En contra de lo que Gorren le había recomendado y pedido a lo largo de todo el viaje, Dewinter aceleró el aerodeslizador. Resultaba complicado esquivar los árboles y demás obstáculos que el bosque les había preparado a ciertas velocidades, pero en aquella ocasión el tiempo apremiaba. Ana llevaba ya demasiadas horas fuera de control, y aunque todos decían que no habría entrado, que les estaría esperando oculta en algún lugar, Armin era plenamente consciente de que, en lo más profundo de su ser, todos sabían que debía estar ya dentro de las pirámides. Ella, sencillamente, era así. Y aunque había llegado a apreciarla mucho precisamente por ello, por su carácter y tenacidad, nunca podría perdonarle el que se hubiese esfumado de aquella forma.
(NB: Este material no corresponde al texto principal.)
(** X14: when a click returns and has changed the block map, the exposure
    cache is exact again: [visible_blocks] holds exactly the occupied
    positions in view of the player that have an absent neighbour. *)
Theorem click_leaves_cache_exact (direction : StableDiffusion.vec3)
  (button : mouse.button) (g g' : StableDiffusion.StableCraftWindow) :
  StableDiffusion.on_mouse_press direction button g = (Ret tt, g') ->
  StableDiffusion.blocks (StableDiffusion.world g')
    <> StableDiffusion.blocks (StableDiffusion.world g) ->
  cache_exact (fst (fst (StableDiffusion.position (StableDiffusion.player g))))
    (snd (StableDiffusion.position (StableDiffusion.player g)))
    (StableDiffusion.world g').
Proof.
  unfold StableDiffusion.on_mouse_press. intros H Hchanged.
  destruct (StableDiffusion.mouse_locked g); cbn [negb] in H.
  2: { injection H as <-. contradiction. }
  destruct (StableDiffusion.raycast _ _ _ _) as [[hit adj] | e]; [| discriminate].
  assert (Hgo : forall w1,
    (let '(r, w') := StableDiffusion.rebuild_batch
                       (StableDiffusion.position (StableDiffusion.player g)) w1 in
     (r, StableDiffusion.set_world g w')) = (Ret tt, g') ->
    cache_exact (fst (fst (StableDiffusion.position (StableDiffusion.player g))))
      (snd (StableDiffusion.position (StableDiffusion.player g)))
      (StableDiffusion.world g')).
  { intros w1 Hw1.
    destruct (StableDiffusion.rebuild_batch _ w1) as [r w'] eqn:E.
    injection Hw1 as -> <-. cbn [StableDiffusion.set_world StableDiffusion.world].
    destruct (rebuild_batch_returns _ w1 w' E) as [Hb Hvis].
    intros q. rewrite Hb. apply Hvis. }
  destruct button.
  - destruct hit as [hit |]; [exact (Hgo _ H) |].
    injection H as <-. contradiction.
  - injection H as <-. contradiction.
  - destruct adj as [a |].
    + destruct hit; exact (Hgo _ H).
    + destruct hit; injection H as <-; contradiction.
Qed.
—Eh, Dewinter, afloja. —Escuchó decir a Gorren tras él.
El maestro apoyó las manos sobre sus hombros tratando así de captar su atención, pero Armin fingió no escucharlo. Giró bruscamente el volante para esquivar un tronco especialmente fino que, de repente, había surgido frente a ellos tras unas lianas, y siguió acelerando hasta obligar al maestro a que se refugiase tras la estructura del asiento.
El joven guardaespaldas era consciente de que aquel comportamiento le saldría caro, pues Gorren no aceptaba ni permitía aquel tipo de conductas erráticas, pero no le importaba. Llegados a aquel punto, todo era válido con tal de acabar con la pesadilla en la que se había convertido su existencia desde su llegada a K-12.
—¡Dewinter, nos vas a matar! ¡Por tu alma, afloja de una maldita vez!
Armin vio por el rabillo del ojo que, a unos cuantos metros de distancia, Tiamat había aumentado la velocidad hasta alcanzarles. Al parecer, el alienígena había logrado ver lo mismo que él en el horizonte. Los dos hombres cruzaron la mirada por un instante, con inesperada complicidad, y asintieron.
—Me temo que no puedo, maestro.
—¡Por supuesto que puedes! ¡Armin...!
—No puedo —insistió él, tajante. No dio opción a réplica—. Lo siento, pero esta vez no.